Alessandro Flammini, a professor of informatics at the Luddy School of Informatics, Computing, and Engineering, has earned an Influence Campaign Awareness and Sensemaking award from the Defense Advanced Research Projects Agency to analyze influence campaigns in foreign social media.
The project aims to build big-data AI tools that can evaluate individual and population vulnerabilities that are specific to foreign influence campaigns, allowing such efforts to be countered. The work is the latest effort by Flammini and his collaborator, Distinguished Professor of Informatics and Computer Science Fil Menczer, to explore the use and abuse of social media, an area the duo and has been researching for a decade.
“DARPA has been very supportive of our work,” Flammini said. “We started in 2011 with a project exploring the detection of early signatures of propaganda campaigns. This led to a project in 2017 designing simulations of information networks, and finally, this work. The award is an acknowledgment of the research we have been pursuing at the Observatory on Social Media and the Luddy School. Even more importantly, it means I can continue to support the work that I greatly enjoy with a friendly, stimulating team of colleagues and students.”

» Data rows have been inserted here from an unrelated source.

Definition draws (n : string) : RequestDraws :=
  {| rd_id := "row" +:+ n; rd_venueId := "venue" +:+ n; rd_requestId := fun k => "req" +:+ n +:+ pretty k;
     rd_uuid := fun k => "uuid" +:+ n +:+ pretty k; rd_auth := AuthExample.draws n;
     rd_fetch := fun _ => FetchThrew "TypeError" "fetch failed"; rd_fault := None |}.

Definition to (n : string) (bearer : option string) (r : Route) : HttpRequest :=
  {| hr_route := r; hr_correlationId := HAbsent; hr_deviceId := HAbsent; hr_organizerId := HAbsent;
     hr_remoteAddress := None; hr_auth := AuthExample.req; hr_bearer := bearer; hr_pipes := None;
     hr_draws := draws n |}.

Definition send (now : Z) (rq : HttpRequest) : op Answer := http SystemExample.deployed "secret" now rq.

(** A customer who signed up logs in, looks at the account, and tries the gate. *)
Definition w1 : world := AuthExample.w1.
Definition logged_in : outcome error AuthResponse * world :=
  login "secret" (AuthExample.draws "2") 2000 "ama@example.com" "Passw0rd" "phone" AuthExample.req w1.
Definition w2 : world := logged_in.2.
Definition token : string := match logged_in.1 with Ok res => res_accessToken res | Err _ => "" end.

Example logs_in : (match logged_in.1 with Ok res => Some (res_userId res, res_sessionId res) | Err _ => None end) =
  Some ("user1", "ses2").
Proof. vm_run. Qed.

Definition me_request : HttpRequest := to "3" (Some token) (AuthController GetMe).
Definition gate_request : HttpRequest := to "4" (Some token) (AuthController GetGateOnly).

Example at_the_door :
  (http_status me_request (send 3000 me_request w2).1, http_status gate_request (send 3000 gate_request w2).1,
   http_status me_request (send 3000 (to "3" None (AuthController GetMe)) w2).1,
   http_status me_request (send (2000 + 2592000001) me_request w2).1) = (200, 403, 401, 401).
Proof. vm_run. Qed.

(** A public route needs no token; signing up twice is a conflict. *)
Definition signup_request : HttpRequest :=
  to "5" None (AuthController (PostSignup "kofi@example.com" "Passw0rd" "phone")).

Example signs_up :
  (http_status signup_request (send 3000 signup_request w2).1,
   http_status signup_request (send 3001 signup_request (send 3000 signup_request w2).2).1) = (201, 409).
Proof. vm_run. Qed.

Definition w3 : world := (send 3000 signup_request w2).2.

End DoorExample.

(* ------------------------------------------------------------------ *)
(** ** Properties                                                       *)

(** C19: The HTTP surface refines the system.  From a good state, any run of requests to
    any routes, in the order of their instants and with no refresh token drawn twice,
    is a run of the system: so it stays within capacity, admits no ticket twice, keeps
    the tables exclusive and the refresh tokens single use, whoever sends what. *)
Theorem api_refines_system `{Crypto} `{AuthLibraries} `{JwtVerifier} dp secret s l
    (Hok : system_ok s) (Hl : well_drawn (sy_now s) (sy_issued s) l) :
  exists s', rtc (system_step dp) s s' /\ sy_world s' = serve_all dp secret l (sy_world s) /\ system_ok s'.
Proof.
  destruct (serve_all_run dp secret l (sy_now s) (sy_issued s) s Hl ltac:(lia) ltac:(done)) as (s' & Hrun & Hw).
  exists s'. split_and!; [done | done | by eapply system_ok_run].
Qed.

Lemma api_refines_system_witness :
  exists s', system_ok s' /\
    sy_world s' = serve_all (H := plain_crypto) (H0 := coded_auth) (H1 := coded_jwt) SystemExample.deployed
      "secret" [(2000, DoorExample.signup_request)] SystemExample.w0.
Proof.
  destruct (api_refines_system (H := plain_crypto) (H0 := coded_auth) (H1 := coded_jwt)
    SystemExample.deployed "secret" SystemExample.start [(2000, DoorExample.signup_request)]
    SystemExample.start_good) as (s' & _ & Hw & Hok).
  - split; [by vm_compute | split; [| done]]. cbn [sy_issued SystemExample.start]. apply not_elem_of_empty.
  - by exists s'.
Defined.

The threats associated with the diffusion of misinformation and the manipulation of online environments continue to be a growing area of awareness for the public, and recent foreign interference around elections and historical junctures are examples of those threats. Flammini and his team will build tools to help identify potential weaknesses that can be exploited before threats occur.
“The public is not ‘vaccinated’ to recognize coordinated propaganda campaigns in the same way in which we recognize, for example, advertisement,” Flammini said. “We hope to create general methods to discover influence campaigns coordinated in a non-transparent fashion by foreign actors, the strategies they are based on, and to recognize the population segments that are prone to respond to such campaigns.”

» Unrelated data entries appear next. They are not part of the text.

(* ------------------------------------------------------------------ *)
(** ** The run in order                                                 *)

(** The last thing done is to write, or to fail to write, the closed manifest with these
    steps; [after] is what the success prints. *)
Definition recorded (config : SchemaRehearsalConfig) (context : SchemaRehearsalContext)
    (steps : list StepResult) (after : list action) (s : progress) : Prop :=
  exists h startedAt completedAt,
    let write := WroteManifest (sc_manifestPath context)
      (closed_manifest (new_manifest config context startedAt) steps completedAt) in
    pg_done s = h ++ write :: after \/ pg_done s = h ++ Failed write :: after.

(** What a run comes to. *)
Inductive rehearsed (config : SchemaRehearsalConfig) (s : progress) : outcome error unit -> Prop :=
| Refused e commands :
    ~ checks_passed config -> pg_done s = LookedFor <$> commands -> rehearsed config s (Err e)
| Unstarted e commands t startedAt :
    let context := createSchemaRehearsalContext config t in
    let mkdir := MadeDirectory (sc_logsDir context) in
    checks_passed config ->
    pg_done s = (LookedFor <$> commands) ++ [Failed mkdir] \/
    pg_done s = (LookedFor <$> commands) ++
      [mkdir; Failed (WroteManifest (sc_manifestPath context) (new_manifest config context startedAt))] ->
    rehearsed config s (Err e)
| Stopped e t before p after :
    let context := createSchemaRehearsalContext config t in
    checks_passed config ->
    planned_steps config context = before ++ p :: after ->
    touches_of (pg_done s) = (before ++ [p]) ≫= touched ->
    first_went_well before s -> (is_well s -> unbuilt p) ->
    recorded config context
      ((done_result (sc_logsDir context) <$> before) ++ [failed_result (sc_logsDir context) p]) [] s ->
    rehearsed config s (Err e)
| Unclosed e t :
    let context := createSchemaRehearsalContext config t in
    checks_passed config ->
    touches_of (pg_done s) = planned_steps config context ≫= touched ->
    first_went_well (planned_steps config context) s -> ~ is_well s ->
    recorded config context (done_result (sc_logsDir context) <$> planned_steps config context) [] s ->
    rehearsed config s (Err e)
| Completed t :
    let context := createSchemaRehearsalContext config t in
    checks_passed config ->
    touches_of (pg_done s) = planned_steps config context ≫= touched ->
    is_well s ->
    recorded config context (done_result (sc_logsDir context) <$> planned_steps config context)
      [Printed ("Schema rehearsal completed. Artifacts: " +:+ sc_artifactDir context)] s ->
    rehearsed config s (Ok tt).

Definition nothing_done : progress := {| pg_done := []; pg_steps := [] |}.

Lemma close_manifest_wp file m s (Q : unit -> progress -> Prop) X :
  (forall t, Q tt {| pg_done := pg_done s ++ [WroteManifest file (closed_manifest m (pg_steps s) t)];
                     pg_steps := pg_steps s |}) ->
  (forall e t, X e {| pg_done := pg_done s ++ [Failed (WroteManifest file (closed_manifest m (pg_steps s) t))];
                      pg_steps := pg_steps s |}) ->
  wp (close_manifest out file m) Q X s.
Proof. intros HQ HX. unfold close_manifest, now. do 4 wp_step. apply on_disk_wp; auto. Qed.

(** Closing the manifest after an error: whether the write goes through or not, the run
    ends in an error with the write as its last action. *)
Lemma close_after_error_wp file m e (Q : unit -> progress -> Prop) (X : error -> progress -> Prop) s :
  (forall e t, let w := WroteManifest file (closed_manifest m (pg_steps s) t) in
     X e {| pg_done := pg_done s ++ [w]; pg_steps := pg_steps s |} /\
     X e {| pg_done := pg_done s ++ [Failed w]; pg_steps := pg_steps s |}) ->
  wp (do* close_manifest out file m in throw e) Q X s.
Proof.
  intros HX. wp_step. apply close_manifest_wp; [intros t; wp_step | intros e' t]; eapply HX.
Qed.

(** A run that has touched nothing yet. *)
Definition fresh (s : progress) : Prop := touches_of (pg_done s) = [] /\ is_well s /\ pg_steps s = [].

Lemma did_touches s s' ts : touches_of (pg_done s) = [] -> did s s' ts -> touches_of (pg_done s') = ts.
Proof. intros Hs (h & -> & <-). by rewrite touches_of_app, Hs. Qed.

Lemma touches_quiet h a : touches_of [a] = [] -> touches_of (h ++ [a]) = touches_of h.
Proof. intros Ha. by rewrite touches_of_app, Ha, app_nil_r. Qed.

(** The [try] and its [catch]. *)
Lemma rehearsal_body_wp config t startedAt s :
  let context := createSchemaRehearsalContext config t in
  let manifest := new_manifest config context startedAt in
  checks_passed config -> fresh s ->
  wp (catch
        (do* rehearsal_steps out config context in
         do* close_manifest out (sc_manifestPath context) manifest in
         act (Printed ("Schema rehearsal completed. Artifacts: " +:+ sc_artifactDir context)))
        (fun error => do* close_manifest out (sc_manifestPath context) manifest in throw error))
    (fun _ s' => rehearsed config s' (Ok tt)) (fun e s' => rehearsed config s' (Err e)) s.
Proof.
  intros context manifest Hchecks (Ht & Hw & Hs). do 2 wp_step. apply (wp_eq _ _ _ _ _ (rehearsal_steps_planned _ _ _)).
  eapply wp_mono; [apply run_all_wp | cbn beta | cbn beta].
  - intros _ s2 (Hs2 & Hd & Hok). specialize (Hok Hw). rewrite Hs in Hs2. cbn [app] in Hs2.
    apply (did_touches _ _ _ Ht) in Hd. wp_step.
    assert (Hall : forall rest, first_went_well (planned_steps config context)
      {| pg_done := pg_done s2 ++ rest; pg_steps := pg_steps s2 |}) by (intros rest; by exists (pg_done s2), rest).
    apply close_manifest_wp; [intros t' | intros e' t'].
    + unfold act. wp_step. cbn [pg_done pg_steps]. rewrite Hs2. apply (Completed _ _ t).
      * done.
      * cbn [pg_done]. by rewrite !touches_quiet.
      * unfold is_well. cbn [pg_done]. by rewrite !all_well_snoc, Hok.
      * exists (pg_done s2), startedAt, t'. left. cbn [pg_done]. by rewrite <- app_assoc.
    + apply close_after_error_wp. intros e t''. cbn [pg_done pg_steps]. rewrite Hs2.
      split; (apply (Unclosed _ _ e t); [done | cbn [pg_done]; by rewrite !touches_quiet | | |]);
        try (rewrite <- Hs2, <- app_assoc; by apply Hall);
        try (unfold is_well; cbn [pg_done]; by rewrite !all_well_snoc, andb_false_r).
      * do 3 eexists. left. reflexivity.
      * do 3 eexists. right. reflexivity.
  - intros e s2 (before & p & after & s1 & Hl & Hs2 & Hd1 & Hw1 & Hd2 & Hu). specialize (Hw1 Hw).
    rewrite Hs in Hs2. cbn [app] in Hs2. pose proof (did_touches _ _ _ Ht (did_trans _ _ _ _ _ Hd1 Hd2)) as Hd.
    apply (did_touches _ _ _ Ht) in Hd1. destruct Hd2 as (h & Hh & _).
    apply close_after_error_wp. intros e' t'. cbn [pg_done pg_steps]. rewrite Hs2.
    split; (apply (Stopped _ _ e' t before p after); [done | done | cbn [pg_done]; rewrite touches_quiet by done;
      rewrite Hd, bind_app; cbn; by rewrite app_nil_r | | |]).
    all: try (exists (pg_done s1); eexists; split; [cbn [pg_done]; rewrite Hh, <- app_assoc; reflexivity | done]).
    all: try (unfold is_well; cbn [pg_done]; rewrite all_well_snoc; intros [??]%andb_true_iff; by apply Hu).
    + do 3 eexists. left. reflexivity.
    + do 3 eexists. right. reflexivity.
Qed.

(** The run, as [rehearsed] says. *)
Lemma runRehearsal_wp config :
  wp (runRehearsal out config) (fun _ s => rehearsed config s (Ok tt)) (fun e s => rehearsed config s (Err e))
    nothing_done.
Proof.
  unfold runRehearsal. wp_step.
  eapply wp_mono; [apply (assertRehearsalPreconditions_asks config nothing_done), only_looked_refl | |]; cbn beta;
    cycle 1.
  { intros e s [[_ [cs Hcs]] Hno]. by apply (Refused _ _ e cs). }
  intros _ s1 [[Hs1 [cs Hcs]] Hchecks]. cbn in Hs1, Hcs. unfold now. do 3 wp_step.
  destruct (only_looked_quiet cs) as (Hq & Hw).
  apply on_disk_wp; [| intros e]; cbn [pg_done pg_steps]; cycle 1.
  { apply (Unstarted _ _ e cs (out_now out (pg_done s1)) 0); [done |]. left. by rewrite Hcs. }
  do 3 wp_step. apply on_disk_wp; [| intros e]; cbn [pg_done pg_steps]; cycle 1.
  { eapply (Unstarted _ _ e cs (out_now out (pg_done s1))); [done |]. right. by rewrite Hcs, <- app_assoc. }
  apply rehearsal_body_wp; [done |]. unfold fresh, is_well. cbn [pg_done pg_steps].
  by rewrite Hcs, !touches_quiet, !all_well_snoc, Hw.
Qed.

(** C32: a rehearsal runs its planned steps in order and stops at the first that fails.
    It is refused exactly when one of the checks before it fails (a tool is missing, the
    restore database is the one of DATABASE_URL or cannot be prepared, a URL is not one),
    and then it has looked for tools and done nothing else. Past the checks, if its
    directory or its first manifest cannot be written it has run nothing. Otherwise its
    commands and requests are those of a prefix of the plan, all steps before the last
    answered well, and the last thing it does is to write the closed manifest (or fail
    to), with that prefix in it and the step that failed at the end. It ends well only
    when every step ran, every command exited with 0, every request got a 2xx and every
    write went through. *)
Theorem rehearsal_in_order config :
  let (r, s) := runRehearsal out config nothing_done in rehearsed config s r.
Proof.
  pose proof (runRehearsal_wp config) as Hwp. unfold wp in Hwp.
  by destruct (runRehearsal out config nothing_done) as [[[] | e] s].
Qed.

The researchers at Luddy will collaborate with behavioral and computer science experts at the University of Southern California and Giant Oak, Inc., a Virginia-based company that helps bridge the gap between the technology needed to store and process big data and the ability to extract meaningful knowledge from it for front line analysts. The study will focus on non-U.S. populations and campaigns, and the group will work under strict restrictions to preserve the privacy of users.
“For better or worse, social media shapes the world view and provides news for millions of people around the world,” said Kay Connelly, associate dean for research at the Luddy School. “The work of Alessandro and his colleagues is an important step toward better understanding how entities use the services to push their various agendas, and this grant will ultimately help improve some of the tools that can be used to counter propaganda campaigns.”